There’s never been a greater need to get working people to understand what can be accomplished if we amalgamate the power of labor’s assets.  We need our capital stewards to understand what can be accomplished by RI, especially by labor-friendly investment funds.  I want to see not just HIT but many new funds flourish; new investments in housing and industry but also energy efficiency, infrastructure, renewable energy, etc.  There are so many fantastic investment opportunities that can help rebuild our cities and put people to work.  We can make it work.

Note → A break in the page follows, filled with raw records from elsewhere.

(** The collaborators.  Each answer may depend on everything that
    happened before. *)
Record World : Type := {
  w_NewNode : History -> N -> string -> string -> result bindings.Node;
  w_SetDialFunc :
    History -> bindings.Node -> protocol.DialFunc -> option error;
  w_SetBindAddress : History -> bindings.Node -> string -> option error;
  w_GetBindAddress : History -> bindings.Node -> string;
  w_Start : History -> bindings.Node -> option error;
  w_Stop : History -> bindings.Node -> option error;
  w_Connect :
    History -> context.Context -> protocol.DialFunc -> string ->
    protocol.Version -> result protocol.Protocol;
  w_ConnectorConnect :
    History -> protocol.Connector -> context.Context ->
    result protocol.Protocol;
  w_Call :
    History -> protocol.Protocol -> context.Context ->
    Message -> Message -> Message * Message * option error
  }.

(** The monad: a computation reads the history and extends it. *)
Definition M (A : Type) : Type := History -> A * History.

Definition ret {A} (a : A) : M A := fun h => (a, h).

Definition bind {A B} (m : M A) (k : A -> M B) : M B :=
  fun h => let (a, h') := m h in k a h'.

(** [defer cleanup] at the top of a block: the cleanup runs when the
    block is left, whatever it returns. *)
Definition defer {A} (cleanup : M unit) (body : M A) : M A :=
  bind body (fun a => bind cleanup (fun _ => ret a)).

End Boundary.

Declare Scope go_scope.
Delimit Scope go_scope with go.
Notation "x <- c1 ;; c2" := (bind c1 (fun x => c2))
  (at level 61, c1 at next level, right associativity) : go_scope.
Notation "c1 ;;; c2" := (bind c1 (fun _ => c2))
  (at level 61, right associativity) : go_scope.
Local Open Scope go_scope.

(** ** The collaborators' operations, as computations *)

Section Collaborators.
Context {wire : Wire}.
Variable w : World.
(** * Nodex workflow editor: layout solver, edit layer and n8n translator

    A shallow embedding of the TypeScript sources of the canvas
    (findFreePosition, arrangeNodesIntelligently, deleteSelectedNodes,
    handleDelete) and of the n8n converter (N8nWorkflowConverter), together
    with the properties the specification states about them. The invariant
    enforcer, which runs on the server, is modelled from the specification.

    Conventions of the embedding:
    - a JS [number] is a rational [Q]; the arithmetic of the modelled code is
      on small integers except for the spiral scan and the random offset;
    - a JS string is a [string]; [toLowerCase] folds the ASCII letters;
    - a JS object used as a dictionary is a [gmap string _];
    - an untyped parameter block ([any]) is a [json] tree;
    - [Math.cos], [Math.sin], [Math.random] and [new Date()] are inputs. *)

From Stdlib Require Import ZArith QArith Lqa Lia List String Ascii Bool.
From stdpp Require Import base strings gmap list pretty.

Local Open Scope string_scope.
Local Open Scope list_scope.

(* ===================================================================== *)
(** ** Strings *)
(* ===================================================================== *)

Module Str.

(** [c.toLowerCase()] on one ASCII character. *)
Definition lower_ascii (c : ascii) : ascii :=
  let n := nat_of_ascii c in
  if (Nat.leb 65 n && Nat.leb n 90)%bool then ascii_of_nat (n + 32) else c.

(** [s.toLowerCase()]. *)
Fixpoint toLowerCase (s : string) : string :=
  match s with
  | EmptyString => EmptyString
  | String c s' => String (lower_ascii c) (toLowerCase s')
  end.

(** [s.includes(sub)]: [sub] occurs in [s] at some offset. *)
Fixpoint includes (s sub : string) : bool :=
  String.prefix sub s ||
  match s with
  | EmptyString => false
  | String _ s' => includes s' sub
  end.

(** [a || b] on strings: the empty string is falsy. *)
Definition or_else (a b : string) : string :=
  if String.eqb a "" then b else a.

End Str.

(* ===================================================================== *)
(** ** Untyped values *)
(* ===================================================================== *)

Local Unset Elimination Schemes.

Inductive json : Type :=
| JNull
| JBool (b : bool)
| JNum (q : Q)
| JStr (s : string)
| JArr (items : list json)
| JObj (fields : list (string * json)).

Local Set Elimination Schemes.

Module Json.

(** Own property names of an object, in insertion order. *)
Definition keys (j : json) : list string :=
  match j with
  | JObj fields => fst <$> fields
  | _ => []
  end.

(** [obj[k]]. *)
Fixpoint assoc (k : string) (fields : list (string * json)) : option json :=
  match fields with
  | [] => None
  | (k', v) :: rest => if String.eqb k k' then Some v else assoc k rest
  end.

Definition get (k : string) (j : json) : option json :=
  match j with
  | JObj fields => assoc k fields
  | _ => None
  end.

(** [obj[k] = v] on the field list: an existing key keeps its place. *)
Fixpoint set_field (k : string) (v : json) (fields : list (string * json))
  : list (string * json) :=
  match fields with
  | [] => [(k, v)]
  | (k', v') :: rest =>
      if String.eqb k k' then (k, v) :: rest else (k', v') :: set_field k v rest
  end.
(** * Expense form logic of opencollective-frontend

    A shallow embedding of the pure helpers of
    [components/expenses/ExpenseForm.js] (shipped in the file
    [src/components/CollectivePickerInviteMenu.js], after the invite menu) and
    of [components/expenses/ExpenseFormPayeeSignUpStep.js]:
    [getPayoutMethodsFromPayee] (one copy in each file),
    [prepareExpenseForSubmit] and [validate].

    The functions work on plain JavaScript data, so the embedding is a small
    untyped value model with the handful of language and lodash operations
    the helpers use.  A [TypeError] is the [None] of an error monad. *)

From Stdlib Require Import List String ZArith Bool Lia.
Import ListNotations.
Local Open Scope string_scope.
Local Open Scope list_scope.

(* ================================================================== *)
(** ** JavaScript values *)

Module JS.

#[local] Set Warnings "-register-all".

(** Numbers are the integers the forms carry (ids, amounts in cents);
    functions and symbols never occur in form data. *)
Inductive value : Type :=
| VUndef
| VNull
| VBool (b : bool)
| VNum (n : Z)
| VStr (s : string)
| VArr (xs : list value)
| VObj (fields : list (string * value)).

(** Own properties of an object, in insertion order. *)
Definition fields := list (string * value).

There’s so much to do.  We jumped at the opportunity to re-launch Heartland. 

About Steve Coyle….

Stephen Coyle has served as Chief Executive Officer of the AFL-CIO Housing Investment Trust (HIT) since 1992. During that period the HIT’s assets have grown from approximately $500 million to $4.2 billion. Steve takes pride in the growth of these programs and the considerable social benefits produced for working people.

Mr. Coyle has been active in housing production and finance, economic development, and urban planning for nearly 40 years. Before coming to the AFL-CIO Investment Program, Mr. Coyle served for seven years as the Director of the Boston Redevelopment Authority, and was Executive Vice President of a national architectural and planning firm based in San Francisco, from 1981 to 1984. He served the federal government in Washington, D.C., as Deputy Undersecretary of the U.S. Department of HHS and, earlier, as Executive Assistant to the Secretary of the Department of HUD. Mr. Coyle earned a Bachelor's Degree from Brandeis University, a Master's degree from the Kennedy School of Government at Harvard University, and a Jurist Doctor degree from Stanford Law School.